TASK GOAL
Pick out the lines below that contain the string "rest" and copy them all.

[EXTRACTED DATA]

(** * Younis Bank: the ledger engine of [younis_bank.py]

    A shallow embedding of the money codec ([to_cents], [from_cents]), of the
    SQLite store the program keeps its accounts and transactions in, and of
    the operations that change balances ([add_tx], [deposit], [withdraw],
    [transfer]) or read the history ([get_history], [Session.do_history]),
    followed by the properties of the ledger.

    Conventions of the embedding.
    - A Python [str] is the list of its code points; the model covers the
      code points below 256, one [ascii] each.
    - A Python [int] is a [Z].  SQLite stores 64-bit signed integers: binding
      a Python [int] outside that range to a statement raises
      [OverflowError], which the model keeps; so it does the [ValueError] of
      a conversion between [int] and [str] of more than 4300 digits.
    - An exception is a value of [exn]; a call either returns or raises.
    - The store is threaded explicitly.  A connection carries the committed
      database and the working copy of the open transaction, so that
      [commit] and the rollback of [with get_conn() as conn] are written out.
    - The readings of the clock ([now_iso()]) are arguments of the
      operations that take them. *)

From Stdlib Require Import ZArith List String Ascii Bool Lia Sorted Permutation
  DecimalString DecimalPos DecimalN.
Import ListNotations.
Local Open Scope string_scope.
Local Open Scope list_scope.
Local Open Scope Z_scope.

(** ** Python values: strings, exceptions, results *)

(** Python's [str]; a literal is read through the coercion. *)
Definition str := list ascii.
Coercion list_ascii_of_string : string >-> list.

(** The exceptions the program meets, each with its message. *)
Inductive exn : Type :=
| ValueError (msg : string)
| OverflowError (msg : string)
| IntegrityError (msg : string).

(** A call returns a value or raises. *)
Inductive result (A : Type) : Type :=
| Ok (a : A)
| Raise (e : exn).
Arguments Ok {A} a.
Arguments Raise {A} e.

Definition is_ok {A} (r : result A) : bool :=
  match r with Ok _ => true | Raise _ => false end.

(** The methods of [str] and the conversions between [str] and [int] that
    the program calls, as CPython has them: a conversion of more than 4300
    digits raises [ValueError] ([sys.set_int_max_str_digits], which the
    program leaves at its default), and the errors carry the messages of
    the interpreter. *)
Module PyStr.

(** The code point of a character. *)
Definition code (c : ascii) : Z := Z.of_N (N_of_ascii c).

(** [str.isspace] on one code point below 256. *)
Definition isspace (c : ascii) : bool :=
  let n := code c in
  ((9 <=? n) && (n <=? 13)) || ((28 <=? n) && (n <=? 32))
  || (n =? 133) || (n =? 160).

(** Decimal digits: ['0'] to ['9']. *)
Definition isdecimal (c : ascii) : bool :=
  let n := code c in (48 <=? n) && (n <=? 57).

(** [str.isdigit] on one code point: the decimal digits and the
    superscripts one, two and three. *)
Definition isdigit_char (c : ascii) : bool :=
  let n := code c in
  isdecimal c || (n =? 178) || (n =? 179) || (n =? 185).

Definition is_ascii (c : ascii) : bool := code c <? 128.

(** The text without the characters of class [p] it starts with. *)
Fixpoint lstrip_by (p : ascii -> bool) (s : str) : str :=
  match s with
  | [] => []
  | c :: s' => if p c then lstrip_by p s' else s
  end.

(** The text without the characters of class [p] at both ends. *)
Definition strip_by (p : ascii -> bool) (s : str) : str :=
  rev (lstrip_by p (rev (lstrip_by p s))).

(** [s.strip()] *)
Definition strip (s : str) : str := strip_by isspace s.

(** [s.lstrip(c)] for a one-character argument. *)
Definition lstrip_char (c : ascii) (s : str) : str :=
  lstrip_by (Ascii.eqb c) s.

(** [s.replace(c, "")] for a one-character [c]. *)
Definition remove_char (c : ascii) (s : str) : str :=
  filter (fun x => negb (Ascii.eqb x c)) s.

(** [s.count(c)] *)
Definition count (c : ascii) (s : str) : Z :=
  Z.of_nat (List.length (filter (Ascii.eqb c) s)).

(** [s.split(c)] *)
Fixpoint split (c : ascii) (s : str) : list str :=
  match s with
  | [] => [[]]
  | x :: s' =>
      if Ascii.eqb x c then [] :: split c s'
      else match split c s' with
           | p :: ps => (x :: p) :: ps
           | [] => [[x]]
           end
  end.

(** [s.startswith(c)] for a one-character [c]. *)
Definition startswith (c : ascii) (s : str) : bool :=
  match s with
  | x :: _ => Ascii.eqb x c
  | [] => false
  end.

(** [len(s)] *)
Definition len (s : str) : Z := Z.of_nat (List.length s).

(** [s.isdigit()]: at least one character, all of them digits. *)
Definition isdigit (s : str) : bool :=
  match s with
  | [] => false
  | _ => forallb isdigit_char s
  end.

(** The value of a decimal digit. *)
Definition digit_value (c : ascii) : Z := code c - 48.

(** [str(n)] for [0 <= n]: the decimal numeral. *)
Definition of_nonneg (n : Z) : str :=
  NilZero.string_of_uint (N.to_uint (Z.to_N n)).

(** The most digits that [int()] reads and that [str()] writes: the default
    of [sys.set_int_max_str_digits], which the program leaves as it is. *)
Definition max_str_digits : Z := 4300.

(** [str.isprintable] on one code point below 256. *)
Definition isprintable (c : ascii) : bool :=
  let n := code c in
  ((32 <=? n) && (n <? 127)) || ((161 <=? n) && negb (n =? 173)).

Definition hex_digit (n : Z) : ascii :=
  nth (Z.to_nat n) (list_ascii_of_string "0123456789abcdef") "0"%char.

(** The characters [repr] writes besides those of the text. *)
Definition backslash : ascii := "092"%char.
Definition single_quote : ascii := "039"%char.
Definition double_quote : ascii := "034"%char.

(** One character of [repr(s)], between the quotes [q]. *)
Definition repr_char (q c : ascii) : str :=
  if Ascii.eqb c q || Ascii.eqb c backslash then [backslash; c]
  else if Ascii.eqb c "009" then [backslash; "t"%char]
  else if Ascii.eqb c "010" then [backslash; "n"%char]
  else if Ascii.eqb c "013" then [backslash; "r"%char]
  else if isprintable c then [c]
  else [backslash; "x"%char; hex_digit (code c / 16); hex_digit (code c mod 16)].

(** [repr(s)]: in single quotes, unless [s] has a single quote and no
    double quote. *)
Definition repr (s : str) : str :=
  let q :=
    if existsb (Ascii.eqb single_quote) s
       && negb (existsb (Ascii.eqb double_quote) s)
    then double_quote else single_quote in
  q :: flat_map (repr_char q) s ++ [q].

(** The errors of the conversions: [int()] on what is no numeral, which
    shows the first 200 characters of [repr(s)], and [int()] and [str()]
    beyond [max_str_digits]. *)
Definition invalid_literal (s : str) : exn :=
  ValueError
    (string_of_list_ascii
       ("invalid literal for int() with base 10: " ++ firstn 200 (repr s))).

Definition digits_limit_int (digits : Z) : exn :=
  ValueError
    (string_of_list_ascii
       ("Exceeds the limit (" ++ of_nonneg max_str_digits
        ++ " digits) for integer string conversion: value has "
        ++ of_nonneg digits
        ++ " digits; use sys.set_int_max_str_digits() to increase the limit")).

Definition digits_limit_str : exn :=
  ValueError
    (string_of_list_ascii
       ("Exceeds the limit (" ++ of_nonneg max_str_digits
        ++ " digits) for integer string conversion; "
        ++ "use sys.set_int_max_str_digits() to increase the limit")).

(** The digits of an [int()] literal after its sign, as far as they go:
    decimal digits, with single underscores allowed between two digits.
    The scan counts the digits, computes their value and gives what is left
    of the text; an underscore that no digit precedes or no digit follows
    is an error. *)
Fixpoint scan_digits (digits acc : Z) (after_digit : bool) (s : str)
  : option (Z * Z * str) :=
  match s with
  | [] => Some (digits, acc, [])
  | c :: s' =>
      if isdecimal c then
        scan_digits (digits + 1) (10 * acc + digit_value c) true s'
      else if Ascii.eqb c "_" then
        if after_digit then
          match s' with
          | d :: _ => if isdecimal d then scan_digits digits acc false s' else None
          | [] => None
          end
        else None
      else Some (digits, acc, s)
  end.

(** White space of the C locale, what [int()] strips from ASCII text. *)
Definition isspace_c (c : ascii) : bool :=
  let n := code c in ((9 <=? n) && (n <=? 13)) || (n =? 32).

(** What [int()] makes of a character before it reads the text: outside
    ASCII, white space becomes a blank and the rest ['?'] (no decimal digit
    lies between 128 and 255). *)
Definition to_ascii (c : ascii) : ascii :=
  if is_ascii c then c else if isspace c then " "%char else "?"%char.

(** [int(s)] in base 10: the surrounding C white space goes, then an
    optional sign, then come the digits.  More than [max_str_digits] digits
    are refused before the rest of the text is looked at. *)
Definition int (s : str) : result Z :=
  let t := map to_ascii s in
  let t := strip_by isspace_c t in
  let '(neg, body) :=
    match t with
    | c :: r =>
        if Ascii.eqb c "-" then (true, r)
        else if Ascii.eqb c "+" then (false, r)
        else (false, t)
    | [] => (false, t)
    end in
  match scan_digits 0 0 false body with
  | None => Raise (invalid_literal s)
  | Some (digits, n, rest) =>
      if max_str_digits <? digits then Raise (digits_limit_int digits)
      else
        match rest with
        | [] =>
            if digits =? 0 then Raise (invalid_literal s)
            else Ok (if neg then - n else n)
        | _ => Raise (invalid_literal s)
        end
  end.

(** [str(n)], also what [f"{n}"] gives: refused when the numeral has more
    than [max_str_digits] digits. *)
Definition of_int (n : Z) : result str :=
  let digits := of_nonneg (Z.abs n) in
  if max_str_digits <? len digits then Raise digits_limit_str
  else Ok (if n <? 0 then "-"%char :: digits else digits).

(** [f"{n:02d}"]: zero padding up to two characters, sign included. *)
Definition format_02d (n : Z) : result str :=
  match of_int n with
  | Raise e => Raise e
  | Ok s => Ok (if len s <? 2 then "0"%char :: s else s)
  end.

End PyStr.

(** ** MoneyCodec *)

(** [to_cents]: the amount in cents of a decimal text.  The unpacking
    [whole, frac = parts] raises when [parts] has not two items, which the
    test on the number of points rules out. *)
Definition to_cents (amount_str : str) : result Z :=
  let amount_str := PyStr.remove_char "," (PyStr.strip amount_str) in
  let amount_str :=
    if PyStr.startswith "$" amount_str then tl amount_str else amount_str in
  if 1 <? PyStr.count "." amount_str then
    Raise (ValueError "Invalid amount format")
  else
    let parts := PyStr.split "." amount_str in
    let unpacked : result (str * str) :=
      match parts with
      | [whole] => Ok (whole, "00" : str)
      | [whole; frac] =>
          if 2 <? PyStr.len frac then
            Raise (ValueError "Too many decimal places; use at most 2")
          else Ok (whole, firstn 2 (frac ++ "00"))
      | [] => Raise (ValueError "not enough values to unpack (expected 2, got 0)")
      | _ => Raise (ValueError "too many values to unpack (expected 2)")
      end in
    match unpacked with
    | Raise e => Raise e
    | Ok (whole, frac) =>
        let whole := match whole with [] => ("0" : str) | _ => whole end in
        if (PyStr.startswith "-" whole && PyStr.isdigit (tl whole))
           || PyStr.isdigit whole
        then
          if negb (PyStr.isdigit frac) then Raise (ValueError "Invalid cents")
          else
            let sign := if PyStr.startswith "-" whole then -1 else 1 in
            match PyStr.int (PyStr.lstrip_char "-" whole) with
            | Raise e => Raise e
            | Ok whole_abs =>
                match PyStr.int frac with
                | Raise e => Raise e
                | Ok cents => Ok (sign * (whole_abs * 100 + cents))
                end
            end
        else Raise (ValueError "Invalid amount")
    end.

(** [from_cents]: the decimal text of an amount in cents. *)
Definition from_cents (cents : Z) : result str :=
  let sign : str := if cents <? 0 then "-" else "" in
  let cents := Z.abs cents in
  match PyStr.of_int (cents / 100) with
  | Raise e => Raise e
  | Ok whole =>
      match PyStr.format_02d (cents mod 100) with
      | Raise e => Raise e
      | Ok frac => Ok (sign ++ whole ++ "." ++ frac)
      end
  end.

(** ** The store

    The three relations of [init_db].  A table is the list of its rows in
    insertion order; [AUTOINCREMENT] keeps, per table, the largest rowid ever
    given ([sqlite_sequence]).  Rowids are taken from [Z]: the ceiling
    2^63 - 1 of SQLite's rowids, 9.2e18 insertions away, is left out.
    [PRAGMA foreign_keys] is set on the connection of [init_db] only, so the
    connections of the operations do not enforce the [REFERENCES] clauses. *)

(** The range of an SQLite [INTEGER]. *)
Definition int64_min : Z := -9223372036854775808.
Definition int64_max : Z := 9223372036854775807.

[/EXTRACTED DATA]

THE ANSWER
    ASCII, white space becomes a blank and the rest ['?'] (no decimal digit
    are refused before the rest of the text is looked at. *)
  | Some (digits, n, rest) =>
        match rest with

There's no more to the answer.